= Provided material =
(* ===== verification/ResumeFlush.v ===== *)
(** * ResumeFlush: [ResumeStore::flush] under concurrency

    [flush] releases the object's mutex while it replaces the file, so marks
    can happen between its two critical sections, and so could another flush.
    A step relation interleaves the critical sections of the flushes in
    progress with marks; the replacement of the file is one step by
    [ResumeStore.write_atomic_atomic]. *)

From S2P Require Export Prelude.
From S2P Require Import Text ResumeStore.

#[local] Open Scope Z_scope.

(** ** Definitions *)

(** A flush between its critical sections: what it took, and whether the file
    was replaced already. *)
Record flight := { fl_snapshot : bytes; fl_revision : Z; fl_written : bool }.

Record shared := {
  sh_store : ResumeStore;
  sh_disk : option bytes;
  sh_flights : list flight
}.

(** One step.  When [serial] is true a flush begins only while no other is in
    progress, as under the [write_mutex] of the downloader. *)
Inductive step (serial : bool) : shared → shared → Prop :=
| step_complete i st st' d fs :
    0 ≤ i → mark_complete i st = (Ok tt, st') →
    step serial {| sh_store := st; sh_disk := d; sh_flights := fs |}
         {| sh_store := st'; sh_disk := d; sh_flights := fs |}
| step_incomplete i st st' d fs :
    0 ≤ i → mark_incomplete i st = (Ok tt, st') →
    step serial {| sh_store := st; sh_disk := d; sh_flights := fs |}
         {| sh_store := st'; sh_disk := d; sh_flights := fs |}
| step_begin st d fs snapshot revision :
    flush_begin st = Some (snapshot, revision) → (serial = true → fs = []) →
    step serial {| sh_store := st; sh_disk := d; sh_flights := fs |}
         {| sh_store := st; sh_disk := d;
            sh_flights := fs ++ [{| fl_snapshot := snapshot; fl_revision := revision;
                                    fl_written := false |}] |}
| step_write st d fs1 fs2 s r :
    step serial
         {| sh_store := st; sh_disk := d;
            sh_flights := fs1 ++ {| fl_snapshot := s; fl_revision := r; fl_written := false |} :: fs2 |}
         {| sh_store := st; sh_disk := Some s;
            sh_flights := fs1 ++ {| fl_snapshot := s; fl_revision := r; fl_written := true |} :: fs2 |}
| step_throw st d fs1 fs2 s r :
    step serial
         {| sh_store := st; sh_disk := d;
            sh_flights := fs1 ++ {| fl_snapshot := s; fl_revision := r; fl_written := false |} :: fs2 |}
         {| sh_store := st; sh_disk := d; sh_flights := fs1 ++ fs2 |}
| step_end st d fs1 fs2 s r :
    step serial
         {| sh_store := st; sh_disk := d;
            sh_flights := fs1 ++ {| fl_snapshot := s; fl_revision := r; fl_written := true |} :: fs2 |}
         {| sh_store := flush_end r st; sh_disk := d; sh_flights := fs1 ++ fs2 |}.

(** The state after the store was created or loaded. *)
Definition starts (st : ResumeStore) (disk : option bytes) : shared :=
  {| sh_store := st; sh_disk := disk; sh_flights := [] |}.

(** What the serial executions keep: the flush in progress has a snapshot of
    the store [k] marks ago, and a clean store is the one on disk. *)
Definition consistent (n : nat) (s : shared) : Prop :=
  store_ok (sh_store s) ∧
  match sh_flights s with
  | [] => dirty_ (sh_store s) = false → sh_disk s = Some (serialize_locked (sh_store s))
  | [f] => dirty_ (sh_store s) = true ∧ (fl_written f = true → sh_disk s = Some (fl_snapshot f)) ∧
      0 ≤ fl_revision f < 2 ^ 64 ∧
      ∃ k, 0 ≤ k ≤ Z.of_nat n ∧ revision_ (sh_store s) = u64 (fl_revision f + k) ∧
           (k = 0 → serialize_locked (sh_store s) = fl_snapshot f)
  | _ => False
  end.

(** ** Lemmas *)

Lemma serialize_with_dirty st b : serialize_locked (with_dirty st b) = serialize_locked st.
Proof. done. Qed.

(** A mark leaves the store alone or counts one more revision. *)
Lemma mark_result i op st st' :
  store_ok st → 0 ≤ i → op = mark_complete ∨ op = mark_incomplete →
  op i st = (Ok tt, st') → st' = st ∨ ∃ v, st' = set_completed st i v.
Proof.
  intros Hst Hi [-> | ->]; [rewrite mark_complete_spec by done|rewrite mark_incomplete_spec by done];
    repeat case_decide; intros [= <-]; eauto.
Qed.

Lemma u64_same a k : 0 ≤ a < 2 ^ 64 → 0 ≤ k < 2 ^ 64 → u64 (a + k) = a → k = 0.
Proof.
  unfold u64. intros Ha Hk H. pose proof (Z.div_mod (a + k) (2 ^ 64) ltac:(lia)).
  assert ((a + k) / 2 ^ 64 = 0 ∨ (a + k) / 2 ^ 64 = 1) as [E|E]; [|lia..].
  assert (0 ≤ (a + k) / 2 ^ 64 < 2); [|lia]. split; [apply Z.div_pos; lia|].
  apply Z.div_lt_upper_bound; lia.
Qed.

Lemma consistent_mark n i op st st' d fs :
  0 ≤ i → op = mark_complete ∨ op = mark_incomplete → op i st = (Ok tt, st') →
  consistent n {| sh_store := st; sh_disk := d; sh_flights := fs |} →
  consistent (S n) {| sh_store := st'; sh_disk := d; sh_flights := fs |}.
Proof.
  intros Hi Hop Hm [Hst Hfs]. cbn [sh_store sh_flights sh_disk] in *.
  destruct (mark_result i op st st' Hst Hi Hop Hm) as [->|[v ->]].
  - split; [done|]. destruct fs as [|f [|]]; [done| |done].
    destruct Hfs as (? & ? & ? & k & ? & ? & ?). cbn [sh_store sh_flights sh_disk].
    split_and!; try done || lia. exists k. split_and!; try done || lia.
  - split; [by apply set_completed_ok|]. destruct fs as [|f [|]]; [done| |done].
    destruct Hfs as (? & ? & ? & k & ? & Hr & ?). cbn [sh_store sh_flights sh_disk].
    split_and!; try done || lia. exists (k + 1). split_and!; try lia.
    cbn [set_completed revision_]. rewrite Hr. unfold u64.
    rewrite Zplus_mod_idemp_l. f_equal. lia.
Qed.

Lemma consistent_step n s s' :
  Z.of_nat n < 2 ^ 64 → step true s s' → consistent n s → consistent (S n) s'.
Proof.
  intros Hn Hstep Hc. destruct Hstep as [i st st' d fs Hi Hm|i st st' d fs Hi Hm
    |st d fs sn r Hb Hser|st d fs1 fs2 sn r|st d fs1 fs2 sn r|st d fs1 fs2 sn r].
  - by apply (consistent_mark n i mark_complete st); auto.
  - by apply (consistent_mark n i mark_incomplete st); auto.
  - rewrite (Hser eq_refl) in *. destruct Hc as [Hst _].
    unfold flush_begin in Hb. cbn [sh_store] in *.
    destruct (dirty_ st) eqn:Hd; [|done]. injection Hb as <- <-.
    split; [done|]. cbn. destruct Hst as (? & ? & ?). split_and!; try done || lia.
    exists 0. rewrite Z.add_0_r, u64_small by lia. split_and!; try done || lia.
  - destruct fs1 as [|? [|]], fs2; try (by destruct Hc as [_ []]).
    destruct Hc as (? & ? & _ & ? & k & ? & ? & ?). cbn in *.
    split; [done|]. cbn. split_and!; try done || lia. exists k. split_and!; try done || lia.
  - destruct fs1 as [|? [|]], fs2; try (by destruct Hc as [_ []]).
    destruct Hc as (? & Hd & _). split; [done|]. cbn in *. congruence.
  - destruct fs1 as [|? [|]], fs2; try (by destruct Hc as [_ []]).
    destruct Hc as ((? & ? & Hrr) & Hd & Hw & Hr & k & Hk & Hrev & Hs). cbn in *.
    unfold flush_end. split; [by case_match|]. cbn. intros Hclean.
    destruct (Z.eqb_spec (revision_ st) r) as [He|He]; [|congruence].
    rewrite serialize_with_dirty, (Hw eq_refl), Hs; [done|].
    apply (u64_same r k); [lia|lia|congruence].
Qed.

Lemma consistent_steps n s s' m :
  nsteps (step true) n s s' → Z.of_nat (m + n) ≤ 2 ^ 64 → consistent m s →
  consistent (m + n) s'.
Proof.
  intros H. revert m. induction H as [s|n s1 s2 s3 H1 H2 IH]; intros m Hm Hc.
  - by rewrite Nat.add_0_r.
  - replace (m + S n)%nat with (S m + n)%nat in * by lia. apply IH; [done|].
    eapply consistent_step; [|done|done]. lia.
Qed.

(** ** Properties *)

(** C21: flushing one at a time never loses a mark: after any interleaving of
    marks, flush sections and failed writes, as long as fewer than 2^64 steps
    were made, a store that is not dirty and has no flush in progress is
    exactly what the file on disk holds. *)
Theorem serial_flush_consistent st disk n s :
  store_ok st → (dirty_ st = false → disk = Some (serialize_locked st)) →
  Z.of_nat n ≤ 2 ^ 64 → nsteps (step true) n (starts st disk) s →
  sh_flights s = [] → dirty_ (sh_store s) = false →
  sh_disk s = Some (serialize_locked (sh_store s)).
Proof.
  intros Hst Hd Hn H Hf Hclean.
  assert (consistent 0 (starts st disk)) as H0 by done.
  destruct (consistent_steps n _ s 0 H Hn H0) as [_ Hc]. rewrite Hf in Hc. by apply Hc.
Qed.

(** Two chunks, none complete. *)
Definition two_chunks : ResumeStore :=
  {| path_ := str "r"; swarm_id_ := str "s"; chunk_count_ := 2;
     completed_ := [false; false]; revision_ := 0; dirty_ := true |}.

(** C36: the object alone does not give that guarantee: with two flushes in
    progress the older snapshot can be written last, after which the store is
    clean but the file on disk lacks a chunk that was marked complete. *)
Theorem concurrent_flush_loses_mark :
  ∃ s, rtc (step false) (starts two_chunks None) s ∧
    sh_flights s = [] ∧ dirty_ (sh_store s) = false ∧
    0 ∈ completed_set (sh_store s) ∧
    sh_disk s = Some (serialize_locked two_chunks) ∧
    sh_disk s ≠ Some (serialize_locked (sh_store s)).
Proof.
  eexists. split.
  - eapply rtc_l; [apply (step_begin false two_chunks None []); [vm_compute; reflexivity|done]|].
    eapply rtc_l; [apply (step_complete false 0); [lia|vm_compute; reflexivity]|].
    eapply rtc_l; [eapply step_begin; [vm_compute; reflexivity|done]|].
    eapply rtc_l; [eapply (step_write false _ _ [_] [])|].
    eapply rtc_l; [eapply (step_write false _ _ [] [_])|].
    eapply rtc_l; [eapply (step_end false _ _ [_] [])|].
    eapply rtc_l; [eapply (step_end false _ _ [] [])|].
    apply rtc_refl.
  - split; [reflexivity|]. split; [vm_compute; reflexivity|].
    split; [by apply (bool_decide_unpack _); vm_compute|]. split; [reflexivity|].
    by apply (bool_decide_unpack _); vm_compute.
Qed.

Lemma serial_flush_consistent_witness :
  ∃ s, nsteps (step true) 4 (starts two_chunks None) s ∧
    sh_disk s = Some (serialize_locked (sh_store s)).
Proof.
  assert (∃ s, nsteps (step true) 4 (starts two_chunks None) s ∧ sh_flights s = [] ∧
            dirty_ (sh_store s) = false) as (s & Hs & Hf & Hd).
  { eexists. split.
    - eapply nsteps_l; [apply (step_complete true 0); [lia|vm_compute; reflexivity]|].
      eapply nsteps_l; [eapply step_begin; [vm_compute; reflexivity|reflexivity]|].
      eapply nsteps_l; [eapply (step_write true _ _ [] [])|].
      eapply nsteps_l; [eapply (step_end true _ _ [] [])|]. apply nsteps_O.
    - split; [reflexivity|vm_compute; reflexivity]. }
  exists s. split; [exact Hs|].
  apply (serial_flush_consistent two_chunks None 4 s); try assumption; try lia; [|discriminate].
  repeat split; vm_compute; first [reflexivity | discriminate].
Defined.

= Instructions to follow =
Collect every line above that contains the word "marks".

= Problem solution =
    [flush] releases the object's mutex while it replaces the file, so marks
    progress with marks; the replacement of the file is one step by
    the store [k] marks ago, and a clean store is the one on disk. *)
    marks, flush sections and failed writes, as long as fewer than 2^64 steps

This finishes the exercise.